[Data excerpts]
====================
Lemma missing_above_mono last n h :
  0 <= h <= n -> n <= last -> missing_above last n <= missing_above last h.
Proof.
  intros [Hh Hn] Hl. replace h with (n - Z.of_nat (Z.to_nat (n - h))) by lia.
  assert (Z.of_nat (Z.to_nat (n - h)) <= n) as Hk by lia. revert Hk.
  generalize (Z.to_nat (n - h)) as k. induction k as [|k IH]; intros Hk; [by rewrite Z.sub_0_r|].
  rewrite (missing_above_step last (n - Z.of_nat (S k))) by lia.
  replace (n - Z.of_nat (S k) + 1) with (n - Z.of_nat k) by lia.
  specialize (IH ltac:(lia)). case_match; lia.
Qed.

Lemma rev_seqZ_succ n : 0 <= n -> rev (seqZ 1 (n + 1)) = n + 1 :: rev (seqZ 1 n).
Proof.
  intros Hn. rewrite seqZ_app by lia. change (seqZ (1 + n) 1) with [1 + n].
  rewrite rev_app_distr. cbn. f_equal. lia.
Qed.

Lemma migrate_loop_ok last n init st st' :
  Z.of_nat n <= last ->
  migrate_loop (rev (seqZ 1 (Z.of_nat n))) (missing_above last (Z.of_nat n)) init st = (st', Ok tt) ->
  st' = add_calls (blocks_calls init (migrated_blocks last (rev (seqZ 1 (Z.of_nat n))))) st.
Proof.
  revert init st. induction n as [|n IH]; intros init st Hl.
  - cbn. intros [= <-]. unfold add_calls. cbn. rewrite app_nil_r. by destruct st.
  - rewrite Nat2Z.inj_succ. unfold Z.succ. rewrite rev_seqZ_succ by lia. cbn [migrate_loop].
    unfold migrated_blocks. rewrite filter_cons.
    destruct (Z.leb_spec maxMissedBlock (missing_above last (Z.of_nat n + 1))) as [Hge|Hlt];
      unfold maxMissedBlock in *.
    + intros [= <-]. rewrite decide_False by lia.
      assert (filter (fun h => missing_above last h < 50) (rev (seqZ 1 (Z.of_nat n))) = []) as ->.
      { destruct (filter _ (rev (seqZ 1 (Z.of_nat n)))) as [|h l] eqn:E; [done|].
        assert (h ∈ h :: l) as Hh by left. rewrite <- E in Hh.
        apply list_elem_of_filter in Hh as [Hm Hh].
        apply list_elem_of_In in Hh. rewrite <- in_rev in Hh. apply list_elem_of_In, elem_of_seqZ in Hh.
        pose proof (missing_above_mono last (Z.of_nat n + 1) h). lia. }
      unfold add_calls. cbn. rewrite app_nil_r. by destruct st.
    + rewrite decide_True by lia. pose proof (missing_above_step last (Z.of_nat n)) as Hstep.
      destruct (LoadBlock (Z.of_nat n + 1)) as [b|] eqn:Eb.
      * rewrite Z.add_0_r in Hstep.
        intros (s1 & [] & H1%migrate_block_ok & H2)%bind_ok. subst s1.
        rewrite <- Hstep in H2 by lia. apply IH in H2; [|lia].
        subst st'. rewrite add_calls_app. cbn [omap list_omap]. by rewrite Eb.
      * rewrite <- Hstep by lia. intros H2. apply IH in H2; [|lia].
        subst st'. cbn [omap list_omap]. by rewrite Eb.
Qed.

Lemma migrate_all_ok last st st' :
  migrate_loop (rev (seqZ 1 last)) 0 true st = (st', Ok tt) ->
  st' = add_calls (blocks_calls true (migrated_blocks last (rev (seqZ 1 last)))) st.
Proof.
  destruct (Z.le_ge_cases 0 last) as [Hl|Hl].
  - rewrite <- (Z2Nat.id last) by done. intros H.
    apply (migrate_loop_ok (Z.of_nat (Z.to_nat last))); [done|].
    unfold missing_above. rewrite Z.sub_diag. exact H.
  - rewrite seqZ_nil by lia. cbn. intros [= <-]. unfold add_calls. cbn.
    rewrite app_nil_r. by destruct st.
Qed.

Lemma sequencer_of_in s seq :
  sequencer_of s = Ok seq -> exists v, v ∈ cs_LastValidators s /\ cv_Address v = seq.1.
Proof.
  unfold sequencer_of, getSequencerFromRollkitMngrState.
  destruct (cs_LastValidators s) as [|v [|v' vs]] eqn:E; [done| |].
  - intros [= <-]. exists v. split; [by left|done].
  - destruct (fileExists _) as [[]| |]; cbn [wrap_outcome mbind outcome_bind negb]; [|done..].
    destruct (OpenDatabase _); cbn [wrap_outcome mbind outcome_bind]; [|done..].
    destruct LoadLatestVersion; cbn [wrap_outcome mbind outcome_bind]; [|done..].
    destruct get_sequencer as [any| |]; cbn [wrap_outcome mbind outcome_bind]; [|done..].
    destruct (UnpackPubKey any) as [[| addr pk |]| |]; cbn [wrap_outcome mbind outcome_bind];
      destruct any; cbn [wrap_outcome]; try done.
    destruct (existsb _ _) eqn:Ex; cbn [wrap_outcome]; [|done]. intros [= <-].
    apply existsb_exists in Ex as (x & Hx & Hb). apply bool_decide_eq_true in Hb.
    exists x. split; [by apply list_elem_of_In|done].
Qed.

(** A command that ended without an error, step by step. *)
Lemma MigrateToRollkitCmd_ok st st' :
  MigrateToRollkitCmd st = (st', Ok tt) ->
  exists s daHeight seq d,
    let last := st_LastBlockHeight (cs_state s) in
    LoadCometState = Ok s /\ State_Marshal (cs_state s) = Ok d /\ sequencer_of s = Ok seq /\
    st' = mkMigStores (ds_Put key_state d (mig_db st))
      (Some {| mg_ChainID := st_ChainID (cs_state s); mg_InitialHeight := u64 (cs_InitialHeight s);
               mg_GenesisTime := time_UnixNano (cs_LastBlockTime s);
               mg_SequencerAddr := seq.1; mg_SequencerPubKey := seq.2 |})
      (mig_calls st
        ++ [UpdateState (cometbftStateToRollkitState s daHeight)]
        ++ blocks_calls true (migrated_blocks last (rev (seqZ 1 last)))
        ++ [SetHeight (u64 last); CloseStores]).
Proof.
  unfold MigrateToRollkitCmd.
  intros (s0 & [] & H0 & H)%bind_ok. rewrite run_lift in H0. injection H0 as <- _.
  apply bind_ok in H as (s0 & [] & H0 & H). rewrite run_lift in H0. injection H0 as <- _.
  apply bind_ok in H as (s0 & s & H0 & H). rewrite run_lift in H0. injection H0 as <- Hs.
  apply bind_ok in H as (s0 & [] & H0 & H). rewrite run_lift in H0. injection H0 as <- _.
  apply bind_ok in H as (s1 & db & H1 & H). rewrite run_gets in H1. injection H1 as <- <-.
  apply bind_ok in H as (s1 & db' & H1%wrap_err_ok & H). rewrite run_lift in H1. injection H1 as <- Hdb.
  apply SaveState_inv in Hdb as (d & Hd & ->).
  apply bind_ok in H as (s1 & [] & H1 & H). rewrite run_modify in H1. injection H1 as <-.
  apply bind_ok in H as (s1 & daHeight & H1%wrap_err_ok & H). rewrite run_lift in H1. injection H1 as <- _.
  apply bind_ok in H as (s1 & [] & H1%wrap_err_ok%rollkit_call_ok & H). subst s1.
  apply bind_ok in H as (s1 & [] & H1%wrap_err_ok & H). unfold createRollkitMigrationGenesis in H1.
  apply bind_ok in H1 as (s2 & seq & H2 & H1). rewrite run_lift in H2. injection H2 as <- Hseq.
  apply bind_ok in H1 as (s2 & [] & H2%wrap_err_ok & H1). rewrite run_lift in H2. injection H2 as <- _.
  rewrite run_modify in H1. injection H1 as <-.
  apply bind_ok in H as (s1 & [] & H1 & H).
  apply bind_ok in H as (s3 & [] & H3%wrap_err_ok%rollkit_call_ok & H%close_stores_ok). subst s3 st'.
  apply migrate_all_ok in H1. subst s1. exists s, daHeight, seq, d. cbv zeta.
  split_and!; [done..|]. unfold add_calls. cbn. by rewrite <- !app_assoc.
Qed.

(** C18: A migration that ends without an error has stored CometBFT's state in
    the execution store, has set rollkit's state and height to the last block's,
    has saved every available block from the last height downwards until fifty
    heights were missing - in this order, the highest found block initialising
    the synchronisation stores - and has written a genesis whose sequencer is
    one of the last validators. *)
Theorem MigrateToRollkitCmd_spec st st' :
  MigrateToRollkitCmd st = (st', Ok tt) ->
  exists s g daHeight,
    let last := st_LastBlockHeight (cs_state s) in
    LoadCometState = Ok s /\ LoadState (mig_db st') = Ok (stored_state (cs_state s)) /\
    mig_genesis st' = Some g /\
    (exists v, v ∈ cs_LastValidators s /\ mg_SequencerAddr g = cv_Address v) /\
    mig_calls st' = mig_calls st
      ++ [UpdateState (cometbftStateToRollkitState s daHeight)]
      ++ blocks_calls true (migrated_blocks last (rev (seqZ 1 last)))
      ++ [SetHeight (u64 last); CloseStores].
Proof.
  intros (s & daHeight & seq & d & Hs & Hd & Hseq & ->)%MigrateToRollkitCmd_ok.
  destruct (sequencer_of_in s seq Hseq) as (v & Hv & Ha).
  eexists s, _, daHeight. cbv zeta. cbn [mig_db mig_genesis mig_calls].
  split; [done|]. split; [|split; [reflexivity|]; split; [by exists v|done]].
  apply (LoadState_Save (cs_state s) (mig_db st)). unfold SaveState. by rewrite Hd.
Qed.

(** What the SDK promises of unpacking into its [PubKey] interface: the value
    it caches implements this interface. *)
Definition unpacks_sdk_keys : Prop :=
  forall any v, UnpackPubKey any = Ok v -> any <> None -> exists addr pk, v = SdkPubKey addr pk.
(* ===== verification/Modules.v ===== *)
(** * How the modules are put together ([modules/*/module.go], [depinject.go],
    [autocli.go], [types/codec.go], the keepers' constructors)

    [NetworkModule], [RollkitmngrModule] and [StakingModule] build a module from
    its configuration: the authority, the schema of its store, its keeper, its
    services and the hooks that the SDK calls.  [AutoCLI] is the table of generated commands.
    The SDK's addresses, schema builder and JSON codec are classes. *)

From Stdlib Require Import ZArith Lia Ascii String.
From stdpp Require Import base gmap strings list pretty.
From S2P Require Import Prelude Bitmap Sdk Types Keeper MsgServer EndBlock Query Genesis Rollkitmngr.
From S2P Require Import Wire Codec QueryService Gateway Comet Staking.

Open Scope Z_scope.

(** ** Collections

    A collection of a keeper is a part of its store under a prefix. *)

Inductive KeyCodec : Set :=
| StringKey | Uint16Key | Int64Key | Uint64Key | PairKeyCodec (k1 k2 : KeyCodec) | NoKey.
Inductive ValueCodec : Set :=
| Uint16Value | Uint64Value | BytesValue | NoValue | CollValue (message : string).

Record Collection : Type := mkCollection {
  coll_prefix : bytes; coll_name : string; coll_key : KeyCodec; coll_value : ValueCodec }.

Definition NewMap (prefix : bytes) (name : string) (k : KeyCodec) (v : ValueCodec) : Collection :=
  mkCollection prefix name k v.
Definition NewKeySet (prefix : bytes) (name : string) (k : KeyCodec) : Collection :=
  mkCollection prefix name k NoValue.
Definition NewItem (prefix : bytes) (name : string) (v : ValueCodec) : Collection :=
  mkCollection prefix name NoKey v.

(** What a name may be: a letter, then letters, digits and underscores. *)
Definition is_letter (c : ascii) : bool :=
  let n := N_of_ascii c in ((65 <=? n)%N && (n <=? 90)%N) || ((97 <=? n)%N && (n <=? 122)%N).
Definition is_name_char (c : ascii) : bool :=
  let n := N_of_ascii c in is_letter c || ((48 <=? n)%N && (n <=? 57)%N) || (n =? 95)%N.
Definition name_ok (s : string) : bool :=
  match list_ascii_of_string s with c :: cs => is_letter c && forallb is_name_char cs | [] => false end.

Record schema_ok (cols : list Collection) : Prop := {
  ok_names : NoDup (coll_name <$> cols);
  ok_chars : Forall (fun c => name_ok (coll_name c) = true) cols;
  ok_prefixes : forall i j c d, cols !! i = Some c -> cols !! j = Some d ->
    coll_prefix c `prefix_of` coll_prefix d -> i = j
}.

(** [NewModuleAddressOrBech32Address] reads a Bech32 address and takes any other
    text as a module name; [SchemaBuild] is [SchemaBuilder.Build]. *)
Class ModuleEnv : Type := {
  NewModuleAddress : string -> bytes;
  NewModuleAddressOrBech32Address : string -> bytes;
  AccAddress_String : bytes -> string;
  addressCodec_StringToBytes : string -> outcome bytes;
  SchemaBuild : list Collection -> option error
}.

(** The documented behaviour: a schema with distinct well-formed names and
    prefixes that do not overlap is built, and the text of an address is a
    valid address. *)
Class ModuleLaws (ME : ModuleEnv) : Prop := {
  SchemaBuild_ok cols : schema_ok cols -> SchemaBuild cols = None;
  ModuleAddress_valid name :
    addressCodec_StringToBytes (AccAddress_String (NewModuleAddress name)) = Ok (NewModuleAddress name);
  Bech32Address_valid text :
    addressCodec_StringToBytes (AccAddress_String (NewModuleAddressOrBech32Address text))
      = Ok (NewModuleAddressOrBech32Address text)
}.

(** A panic with the message of an error, as [panic(err)]. *)
Definition panic_on {A} (r : outcome A) : outcome A :=
  match r with Err _ => Panic "panic(err)" | r => r end.
Definition panics {S A} (m : M S A) : M S A := fun s =>
  match m s with (s', Err _) => (s', Panic "panic(err)") | r => r end.

Section modules.
Context {ME : ModuleEnv}.

Definition govtypes_ModuleName : string := "gov".

(** The authority that every [ProvideModule] derives from its configuration. *)
Definition provided_authority (config_Authority : string) : string :=
  let authority := NewModuleAddress govtypes_ModuleName in
  let authority := if negb (bool_decide (config_Authority = ""%string))
                   then NewModuleAddressOrBech32Address config_Authority else authority in
  AccAddress_String authority.

(** [sb.Build()], whose error the constructors panic with. *)
Definition build_schema (cols : list Collection) : outcome (list Collection) :=
  match SchemaBuild cols with Some _ => Panic "panic(err)" | None => Ok cols end.
End modules.

(** Registering the routes of a gateway; an error is a panic. *)
Definition registered {A} (r : A * option error) : outcome A :=
  match r with (_, Some _) => Panic "panic(err)" | (mux, None) => Ok mux end.

(** ** The network module *)

Module NetworkModule.

Class JSONCodec : Type := {
  MarshalJSON : GenesisState -> outcome bytes;
  UnmarshalJSON : bytes -> outcome GenesisState
}.

(** The keeper's own data; its collaborators are the classes [Chain] and [Ctx]. *)
Record Keeper : Type := mkKeeper { keeper_authority : string; keeper_Schema : list Collection }.

Definition StoredAttestationInfoPrefix : bytes := bytes_of_string "stored_attestation_info".
Definition ParamsKey : bytes := bytes_of_string "params".

Definition collections : list Collection :=
  [ NewMap ValidatorIndexPrefix "validator_index" StringKey Uint16Value;
    NewMap ValidatorPowerPrefix "validator_power" Uint16Key Uint64Value;
    NewMap AttestationBitmapPrefix "attestation_bitmap" Int64Key BytesValue;
    NewMap EpochBitmapPrefix "epoch_bitmap" Uint64Key BytesValue;
    NewKeySet AttesterSetPrefix "attester_set" StringKey;
    NewMap SignaturePrefix "signatures" (PairKeyCodec Int64Key StringKey) BytesValue;
    NewMap StoredAttestationInfoPrefix "stored_attestation_info" Int64Key (CollValue "AttestationBitmap");
    NewItem ParamsKey "params" (CollValue "Params") ].

(** [types.MsgServer] *)
Record MsgServer : Type := mkMsgServer {
  server_Attest : MsgAttest -> M State unit;
  server_JoinAttesterSet : MsgJoinAttesterSet -> M State unit;
  server_LeaveAttesterSet : MsgLeaveAttesterSet -> M State unit;
  server_UpdateParams : MsgUpdateParams -> M State unit
}.

Section network.
Context {ME : ModuleEnv} {CH : Chain} {C : Ctx} {JC : JSONCodec}.

Definition NewKeeper (authority : string) : outcome Keeper :=
  schema ← build_schema collections;
  Ok (mkKeeper authority schema).

(** The chain as the keeper sees it: its authority is the keeper's. *)
Definition keeper_chain (k : Keeper) : Chain :=
  {| Dec := Dec; Chain_LegacyDec := Chain_LegacyDec; Sum256 := Sum256;
     base64_EncodeToString := base64_EncodeToString; ValAddressFromBech32 := ValAddressFromBech32;
     GetAuthority := keeper_authority k |}.

Definition NewMsgServerImpl (k : Keeper) : MsgServer :=
  let CH := keeper_chain k in
  {| server_Attest := Attest; server_JoinAttesterSet := JoinAttesterSet;
     server_LeaveAttesterSet := LeaveAttesterSet; server_UpdateParams := UpdateParams |}.

Record AppModule : Type := mkAppModule { am_keeper : Keeper }.
Definition NewAppModule (k : Keeper) : AppModule := mkAppModule k.

Definition Name : string := "network".

Record ModuleOutputs : Type := mkModuleOutputs { NetworkKeeper : Keeper; out_Module : AppModule }.

Definition ProvideModule (config_Authority : string) : outcome ModuleOutputs :=
  k ← NewKeeper (provided_authority config_Authority);
  let m := NewAppModule k in
  Ok (mkModuleOutputs k m).

Definition ValidateGenesis (bz : bytes) : outcome unit :=
  genesisState ← wrap_outcome "unmarshal genesis state" (UnmarshalJSON bz);
  GenesisState_Validate (Dec := Dec) genesisState.

Definition DefaultGenesis : outcome bytes :=
  panic_on (MarshalJSON (DefaultGenesisState (Dec := Dec))).

Definition Module_InitGenesis (data : bytes) : M State unit :=
  genesisState ← lift (panic_on (UnmarshalJSON data));
  panics (wrap_err "init genesis" (InitGenesis genesisState)).

Definition Module_ExportGenesis : M State bytes :=
  genesisState ← ExportGenesis;
  lift (panic_on (MarshalJSON genesisState)).

(** What the module registers with the router of messages and of queries. *)
Definition RegisterServices (am : AppModule) : MsgServer * QueryServer :=
  (NewMsgServerImpl (am_keeper am), NewQueryServer (CH := keeper_chain (am_keeper am))).

Definition RegisterGRPCGatewayRoutes {RT : Runtime} (clientCtx : ClientConn) (mux : ServeMux (S := State)) :
    outcome ServeMux :=
  registered (NetworkGateway.RegisterQueryHandlerClient mux (NewQueryClient clientCtx)).

Definition EndBlock (am : AppModule) : M State unit := EndBlocker (CH := keeper_chain (am_keeper am)).
End network.

(** [types/codec.go]: message types with their amino names, and the
    implementations of [sdk.Msg]. *)
Definition RegisterCodec : list (string * string) :=
  [ ("MsgAttest", "network/Attest"); ("MsgJoinAttesterSet", "network/JoinAttesterSet");
    ("MsgLeaveAttesterSet", "network/LeaveAttesterSet"); ("MsgUpdateParams", "network/UpdateParams") ].
Definition RegisterInterfaces : list string :=
  ["MsgAttest"; "MsgJoinAttesterSet"; "MsgLeaveAttesterSet"; "MsgUpdateParams"].
End NetworkModule.

(** ** The migration manager *)

Module RollkitmngrModule.

Record Keeper : Type := mkKeeper { keeper_authority : string; keeper_Schema : list Collection }.

Definition MigrationKey : bytes := [19].
Definition SequencerKey : bytes := [20].
Definition MigrationStepKey : bytes := [21].

Definition collections : list Collection :=
  [ NewItem SequencerKey "sequencer" (CollValue "Sequencer");
    NewItem MigrationKey "rollkit_migration" (CollValue "RollkitMigration");
    NewItem MigrationStepKey "migration_step" Uint64Value ].

Section rollkitmngr.
Context {ME : ModuleEnv} {MN : Mngr} {C : Ctx}.

(** The constructor insists on a valid authority. *)
Definition NewKeeper (authority : string) : outcome Keeper :=
  match addressCodec_StringToBytes authority with
  | Err _ => Panic "authority is not a valid acc address"
  | Panic t => Panic t
  | Ok _ =>
      schema ← build_schema collections;
      Ok (mkKeeper authority schema)
  end.

Definition keeper_mngr (k : Keeper) : Mngr :=
  {| PubKey := PubKey; CmtPublicKey := CmtPublicKey; GetCachedValue := GetCachedValue;
     ToCmtProtoPublicKey := ToCmtProtoPublicKey; Any_Equal := Any_Equal; Any_String := Any_String;
     CmtPublicKey_String := CmtPublicKey_String; CmtConsPublicKey := CmtConsPublicKey;
     mngr_authority := keeper_authority k; ibcStoreKey := ibcStoreKey |}.

(** [NewMsgServerImpl]: the server has one message. *)
Definition NewMsgServerImpl (k : Keeper) : MsgMigrateToRollkit -> M MngrState unit :=
  MigrateToRollkit (MN := keeper_mngr k).

Record AppModule : Type := mkAppModule { am_keeper : Keeper }.
Definition NewAppModule (k : Keeper) : AppModule := mkAppModule k.

Definition Name : string := "rollkitmngr".

Record ModuleOutputs : Type := mkModuleOutputs { SequencerKeeper : Keeper; out_Module : AppModule }.

Definition ProvideModule (config_Authority : string) : outcome ModuleOutputs :=
  k ← NewKeeper (provided_authority config_Authority);
  let m := NewAppModule k in
  Ok (mkModuleOutputs k m).

Definition ValidateGenesis (bz : bytes) : outcome unit := Ok tt.

Definition RegisterServices (am : AppModule) :
    (MsgMigrateToRollkit -> M MngrState unit) * RollkitmngrGateway.QueryServer :=
  (NewMsgServerImpl (am_keeper am),
   RollkitmngrGateway.NewQueryServer (MN := keeper_mngr (am_keeper am))).

Definition RegisterGRPCGatewayRoutes {RT : Runtime}
    (NewQueryClient : ClientConn -> RollkitmngrGateway.QueryClient) (clientCtx : ClientConn)
    (mux : ServeMux (S := MngrState)) : outcome ServeMux :=
  registered (RollkitmngrGateway.RegisterQueryHandlerClient mux (NewQueryClient clientCtx)).

Definition EndBlock (am : AppModule) {ZU : @ZeroUpdate (keeper_mngr (am_keeper am))} :
    M MngrState (list (@ValidatorUpdate (keeper_mngr (am_keeper am)))) :=
  Rollkitmngr.EndBlock.
End rollkitmngr.

Definition RegisterLegacyAminoCodec : list (string * string) :=
  [("MsgMigrateToRollkit", "rollkitmngr/v1/MsgMigrateToRollkit")].
Definition RegisterInterfaces : list string := ["MsgMigrateToRollkit"].
End RollkitmngrModule.

(** ** The staking wrapper

    [stakingkeeper_NewKeeper] is the SDK's constructor, which gets the
    authority; what it returns is only passed on. *)

Module StakingModule.
Section staking.
Context {ME : ModuleEnv} {SdkKeeper SdkModule Subspace : Type}.
Context (stakingkeeper_NewKeeper : string -> outcome SdkKeeper).
Context (staking_NewAppModule : SdkKeeper -> option Subspace -> SdkModule).

Record Keeper : Type := mkKeeper { embedded_Keeper : SdkKeeper }.
Record AppModule : Type := mkAppModule { embedded_AppModule : SdkModule; am_keeper : Keeper }.

Definition NewKeeper (authority : string) : outcome Keeper :=
  k ← stakingkeeper_NewKeeper authority;
  Ok (mkKeeper k).

(** The embedded module works on the SDK's keeper, not on the wrapper. *)
Definition NewAppModule (k : Keeper) (ls : option Subspace) : AppModule :=
  mkAppModule (staking_NewAppModule (embedded_Keeper k) ls) k.

Record ModuleOutputs : Type := mkModuleOutputs { StakingKeeper : Keeper; out_Module : AppModule }.

Definition ProvideModule (config_Authority : string) (legacySubspace : option Subspace) :
    outcome ModuleOutputs :=
  k ← NewKeeper (provided_authority config_Authority);
  let m := NewAppModule k legacySubspace in
  Ok (mkModuleOutputs k m).
End staking.
End StakingModule.

(** ** The generated commands ([autocli.go]) *)

Module AutoCLI.

Record RpcCommandOptions : Type := mkRpcCommand {
  RpcMethod : string; Use : string; Short : string; PositionalArgs : list string; GovProposal : bool }.
Record ServiceCommandDescriptor : Type := mkServiceCommands {
  Service : string; Commands : list RpcCommandOptions }.
Record ModuleOptions : Type := mkModuleOptions {
  Query : ServiceCommandDescriptor; Tx : ServiceCommandDescriptor }.

Definition network_AutoCLIOptions : ModuleOptions := {|
  Query := mkServiceCommands "rollkitsdk.network.v1.Query"
    [ mkRpcCommand "Params" "params" "Query the current network parameters" [] false;
      mkRpcCommand "AttestationBitmap" "attestation [height]"
        "Query the attestation bitmap for a specific height" ["height"] false;
      mkRpcCommand "EpochInfo" "epoch [epoch-number]" "Query information about a specific epoch"
        ["epoch"] false;
      mkRpcCommand "ValidatorIndex" "validator-index [address]"
        "Query the bitmap index for a validator" ["address"] false;
      mkRpcCommand "SoftConfirmationStatus" "soft-confirmation [height]"
        "Query if a height is soft-confirmed" ["height"] false ];
  Tx := mkServiceCommands "rollkitsdk.network.v1.Msg"
    [ mkRpcCommand "Attest" "attest [height] [vote-base64]"
        "Submit an attestation for a checkpoint height" ["height"; "vote"] false;
      mkRpcCommand "JoinAttesterSet" "join-attester" "Join the attester set as a validator" [] false;
      mkRpcCommand "LeaveAttesterSet" "leave-attester" "Leave the attester set as a validator" [] false ] |}.

Definition rollkitmngr_AutoCLIOptions : ModuleOptions := {|
  Query := mkServiceCommands "rollkitsdk.rollkitmngr.v1.Query"
    [ mkRpcCommand "Attesters" "attesters" "Shows the current attesters" [] false;
      mkRpcCommand "Sequencer" "sequencer" "Shows the current sequencer" [] false;
      mkRpcCommand "IsMigrating" "is_migrating" "Shows whether the chain is migrating to rollkit" [] false ];
  Tx := mkServiceCommands "rollkitsdk.rollkitmngr.v1.Msg"
    [ mkRpcCommand "MigrateToRollkit" "" "" [] true ] |}.
End AutoCLI.
(** The key functions give different keys to different entries: no two of
    them agree for machine integers and any addresses, within one kind of entry
    or across kinds. *)
Theorem keys_separate k l : key_typed k -> key_typed l -> key_bytes k = key_bytes l -> k = l.
Proof.
  destruct k, l; cbn [key_typed key_bytes]; intros Hk Hl;
    unfold GetValidatorIndexKey, GetValidatorPowerKey, GetAttestationKey, GetSignatureKey,
      GetEpochBitmapKey, GetAttesterSetKey; rewrite <- ?app_assoc;
    try (intros H; apply (f_equal (take 9)) in H; discriminate H);
    try (intros H; apply (f_equal (take 11)) in H; discriminate H); intros H; f_equal.
  all: try (apply app_inv_head in H).
  - by apply bytes_of_string_inj.
  - by apply PutUint16_inj.
  - by apply height_inj.
  - apply app_inj_1 in H as [H _]; [by apply height_inj|done].
  - apply app_inj_1 in H as [_ H]; [by apply bytes_of_string_inj|done].
  - by apply PutUint64_inj.
  - by apply bytes_of_string_inj.
Qed.

Lemma keys_separate_witness :
  key_bytes (KeyAttestation 7) <> key_bytes (KeyAttestation (-7)).
Proof.
  intros H. assert (KeyAttestation 7 = KeyAttestation (-7)) as E.
  { apply keys_separate; [vm_compute; split; discriminate..|exact H]. }
  discriminate E.
Defined.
====================
WHAT TO WORK ON
The answer should consist of the lines from the first line of the entries through the line with "- rewrite Nat2Z.inj_succ.", copied exactly.

COMPLETED EXERCISE
Lemma missing_above_mono last n h :
  0 <= h <= n -> n <= last -> missing_above last n <= missing_above last h.
Proof.
  intros [Hh Hn] Hl. replace h with (n - Z.of_nat (Z.to_nat (n - h))) by lia.
  assert (Z.of_nat (Z.to_nat (n - h)) <= n) as Hk by lia. revert Hk.
  generalize (Z.to_nat (n - h)) as k. induction k as [|k IH]; intros Hk; [by rewrite Z.sub_0_r|].
  rewrite (missing_above_step last (n - Z.of_nat (S k))) by lia.
  replace (n - Z.of_nat (S k) + 1) with (n - Z.of_nat k) by lia.
  specialize (IH ltac:(lia)). case_match; lia.
Qed.

Lemma rev_seqZ_succ n : 0 <= n -> rev (seqZ 1 (n + 1)) = n + 1 :: rev (seqZ 1 n).
Proof.
  intros Hn. rewrite seqZ_app by lia. change (seqZ (1 + n) 1) with [1 + n].
  rewrite rev_app_distr. cbn. f_equal. lia.
Qed.

Lemma migrate_loop_ok last n init st st' :
  Z.of_nat n <= last ->
  migrate_loop (rev (seqZ 1 (Z.of_nat n))) (missing_above last (Z.of_nat n)) init st = (st', Ok tt) ->
  st' = add_calls (blocks_calls init (migrated_blocks last (rev (seqZ 1 (Z.of_nat n))))) st.
Proof.
  revert init st. induction n as [|n IH]; intros init st Hl.
  - cbn. intros [= <-]. unfold add_calls. cbn. rewrite app_nil_r. by destruct st.
  - rewrite Nat2Z.inj_succ. unfold Z.succ. rewrite rev_seqZ_succ by lia. cbn [migrate_loop].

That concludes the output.